"La vraie vie, la vie enfin découverte et éclaircie, la seule vie par conséquent pleinement vécue, c'est la littérature." -Marcel Proust


"Je ne suis rien d'autre que littérature, je ne peux et ne veux pas être autre chose." -Franz Kafka


"J'ai dit à la vie pratique un irrévocable adieu." -Gustave Flaubert

mardi 11 octobre 2011

L'oeuvre, Zola



Ma note: 7,5/10

Voici la quatrième de couverture: Camarade de jeunesse de Cézanne, ami et défenseur de Manet et des impressionnistes, Zola a résumé dans L'Œuvre toute son expérience du milieu et des problèmes de la peinture sous le Second Empire et les premières décennies de la IIIe République. Document de premier ordre sur ces «Refusés», ces «plein-airistes» que nous considérons comme les fondateurs de la modernité, L'Œuvre dit aussi la tragédie d'un homme, Claude Lantier, tempérament romantique hanté par des rêves d'absolu, le désir de «tout voir et tout peindre. Des fresques hautes comme le Panthéon ! Une sacrée suite de toiles à faire éclater le Louvre !» Mais, devant l'incompréhension de l'époque, l'absolu du rêve deviendra celui de la détresse, et Claude, qui a commencé comme Manet, aura la même fin que Van Gogh.

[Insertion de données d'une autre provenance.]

(* ===== verification/WorldGen.v ===== *)
(** * World files signed by a controller (zerotier-node: controller/world_gen.rs). *)
From S2P Require Export World.

Module WorldGen.
Section WorldGen.
Context `{PL : PrimLaws}.

(** [generate_world]: the signature covers the signed portion, laid out in a scratch buffer;
    a serializer that does not fit its buffer panics inside, an error panics in [expect]. *)
Definition generate_world (world_type : WorldType) (id timestamp : Z) (roots : list WorldRoot)
    (signing_key public_key_bytes : bytes) (dict_data : option bytes) : res ProtocolError bytes :=
  let world := {| w_type := world_type; w_id := id; w_timestamp := timestamp;
    w_signing_key := public_key_bytes; w_signature := replicate 96 (b8 0);
    w_roots := roots; w_dict_data := dict_data |} in
  let* ' (sign_len, sign_buf) := WorldP.signed_portion world (replicate 4096 (b8 0)) in
  let* msg := slice sign_buf 0 sign_len in
  let signature := sign signing_key msg in
  let world := {| w_type := world_type; w_id := id; w_timestamp := timestamp;
    w_signing_key := public_key_bytes; w_signature := signature;
    w_roots := roots; w_dict_data := dict_data |} in
  match WorldP.serialize world (replicate 8192 (b8 0)) with
  | Ok (n, out_buf) => slice out_buf 0 n
  | Err _ => Panic
  | Panic => Panic
  | Hang => Hang
  end.

Definition generate_moon (moon_id timestamp : Z) (roots : list WorldRoot)
    (signing_key public_key_bytes : bytes) : res ProtocolError bytes :=
  generate_world WMoon moon_id timestamp roots signing_key public_key_bytes (Some []).

Definition generate_planet (planet_id timestamp : Z) (roots : list WorldRoot)
    (signing_key public_key_bytes : bytes) : res ProtocolError bytes :=
  generate_world WPlanet planet_id timestamp roots signing_key public_key_bytes None.

(** The world that a generated file stands for. *)
Definition signed_world (t : WorldType) (id ts : Z) (roots : list WorldRoot) (sk pk : bytes)
    (dict : option bytes) : World :=
  let w s := {| w_type := t; w_id := id; w_timestamp := ts; w_signing_key := pk;
    w_signature := s; w_roots := roots; w_dict_data := dict |} in
  w (sign sk (WorldP.encode_signed (w []))).

Lemma generate_world_run t id ts roots sk pk dict :
  let w := signed_world t id ts roots sk pk dict in
  len sk = 32 -> u64_ok id -> u64_ok ts -> len pk = 64 -> Forall WorldP.root_shape roots ->
  generate_world t id ts roots sk pk dict =
  if len (WorldP.encode_signed w) <=? 4096 then Ok (WorldP.encode w) else Panic.
Proof.
  intros w Hsk Hid Hts Hpk Hr. unfold generate_world. set (w0 := mkWorld t id ts pk _ roots dict).
  assert (WorldP.shape w0) as Hw0 by (by split_and!).
  rewrite (emits_run _ _ _ _ (WorldP.signed_portion_emits w0 Hw0)), len_replicate.
  change (WorldP.encode_signed w0) with (WorldP.encode_signed w). change (Z.of_nat 4096) with 4096.
  destruct (_ <=? 4096) eqn:Hl; [|done]. rewrite rbind_ok, slice_here, rbind_ok by done.
  set (w1 := mkWorld _ _ _ _ _ _ _). change w1 with w. clear w1.
  assert (WorldP.shape w) as Hw by (split_and!; try done; by apply len_sign).
  pose proof (WorldP.len_signed w) as Hlen. change (w_signature w) with (sign sk (WorldP.encode_signed w)) in Hlen.
  rewrite len_sign in Hlen by done. apply Z.leb_le in Hl.
  assert (len (WorldP.encode w) <= len (replicate 8192 (b8 0))) as Hfit
    by (rewrite len_replicate; change (Z.of_nat 8192) with 8192; lia).
  rewrite (emits_ok _ _ _ _ (WorldP.world_serialize_emits w Hw)) by done.
  by rewrite slice_here.
Qed.

(** What the world generator hands out. For roots the world format can carry, a planet or
    moon file is produced exactly when its signed portion fits the 4096-byte scratch buffer
    (the generator panics otherwise), and then the file is parsed back to the requested world,
    whose signature the world check accepts whenever the second half of the embedded public
    key is the public key of the signing key. *)
Theorem generated_worlds_verify (moon : bool) (id ts : Z) (roots : list WorldRoot) (sk pk : bytes) :
  let w := if moon then signed_world WMoon id ts roots sk pk (Some [])
           else signed_world WPlanet id ts roots sk pk None in
  len sk = 32 -> u64_ok id -> u64_ok ts -> len pk = 64 ->
  Forall WorldP.root_wf roots -> len roots <= WORLD_MAX_ROOTS ->
  let file := (if moon then generate_moon else generate_planet) id ts roots sk pk in
  (4096 < len (WorldP.encode_signed w) -> file = Panic) /\
  (len (WorldP.encode_signed w) <= 4096 ->
    exists out, file = Ok out /\ WorldP.deserialize out = Ok w /\
      (drop 32 pk = ed25519_public sk -> WorldP.verify_signature w = Ok tt)).
Proof.
  intros w Hsk Hid Hts Hpk Hr Hn file.
  assert (Forall WorldP.root_shape roots) as Hsh by (eapply Forall_impl; [done|apply WorldP.root_wf_shape]).
  assert (WorldP.wf w) as Hw by (destruct moon; split_and!; try done; by apply len_sign).
  assert (file = if len (WorldP.encode_signed w) <=? 4096 then Ok (WorldP.encode w) else Panic) as ->
    by (destruct moon; exact (generate_world_run _ id ts roots sk pk _ Hsk Hid Hts Hpk Hsh)).
  split; intros Hl; [by rewrite if_false by lia|]. rewrite if_true by lia. eexists. split; [done|].
  pose proof (WorldP.len_signed w) as Hlen.
  assert (len (w_signature w) = 96) as Hsg by (destruct moon; by apply len_sign).
  split.
  - destruct (WorldP.world_layout w (replicate 8192 (b8 0)) Hw) as (? & _ & _ & H'); [|done].
    rewrite len_replicate. change (Z.of_nat 8192) with 8192. lia.
  - intros Hkey. rewrite WorldP.signature_check by (by apply WorldP.world_wf_shape).
    assert (w_signing_key w = pk) as -> by (by destruct moon). rewrite Hkey, ed25519_public_ok by done.
    simpl negb. cbv iota. rewrite if_true by lia.
    assert (w_signature w = sign sk (WorldP.encode_signed w)) as -> by (by destruct moon).
    by rewrite verify_sign.
Qed.
End WorldGen.

Definition sample_roots : list WorldRoot :=
  [mkWorldRoot Ident.sample [V4 (map b8 [10; 0; 0; 1]) 9993; Null]].
Definition sample_key : bytes := replicate 32 (b8 7).
Definition sample_public : bytes := replicate 64 (b8 7).

Lemma generated_worlds_verify_witness :
  exists out, generate_moon (P := Toy.prims) 9 10 sample_roots sample_key sample_public = Ok out /\
    (forall w, WorldP.deserialize out = Ok w -> WorldP.verify_signature (H := Toy.prims) w = Ok tt).
Proof.
  destruct (generated_worlds_verify (PL := Toy.laws) true 9 10 sample_roots sample_key sample_public)
    as [_ Hf].
  - done.
  - done.
  - done.
  - done.
  - constructor; [|constructor]. split; [apply Ident.sample_public_wf|]. split; [|done].
    apply Forall_cons_2; [by split|]. by apply Forall_cons_2.
  - done.
  - destruct Hf as (out & Ho & Hd & Hv); [by vm_compute|]. exists out. split; [exact Ho|].
    intros w. rewrite Hd. intros [= <-]. by apply Hv.
Defined.
End WorldGen.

"L'oeuvre" est le roman de la maturité, selon moi. Le style d'écriture est mélancolique, envoûtant par moment, ce que je n'avais pas encore vu chez Zola. Plus on avance, plus le récit devient pessimiste et l'on s'attache au personnage principal, Claude Lanthier (le frère d'Étienne qu'on suivait dans "Germinal"). Le dénouement final est majestueux, surtout pour un nihiliste comme moi. "L'oeuvre" est profonde.

Par contre, il y a plusieurs longueurs qui m'ont particulièrement déplu. Même si l'écriture de Zola frise la perfection du début à la fin (c'est peut-être même le Zola le plus réussi sur ce point), on se demande souvent où l'on est dans l'histoire et l'intrigue est quasiment absente pendant tout le roman. C'est bien que Zola ait approfondi le personnage de Claude mais il n'y a rien de plus. Les autres personnages déçoivent le lecteur et les aventures des protagonistes sont plus ou moins intéressantes.

Donc, je ne sais pas si je le conseillerais aux lecteurs peu habitués des classiques. On y retrouve les bons côtés des romans du 19e siècle mais aussi, on y retrouve les moins bons, comme l'intrigue faible. La lecture devient vite ardue.

Finalement, j'ai bien aimé le côté mélancolique du roman et sur ce point, c'est réussi. De plus, ceux qui veulent en connaître plus sur le milieu de l'art du 19e siècle seront comblés.

3 commentaires:

  1. C'est L’œuvre qui m'a donné envie de lire toute la série de Rougon Macquart. J'avais auparavant lu Au bonheur des dames et je l'avais apprécié sans plus. A la lecture de L’œuvre, j'ai eu un vrai coup de coeur pour l'écriture de Zola et j'ai entrepris de les lire tous. Chose faite depuis maintenant près de 10 ans. Je me suis promis de lire la totalité de la Comédie Humaine mais j'avoue manquer de constance avec Balzac.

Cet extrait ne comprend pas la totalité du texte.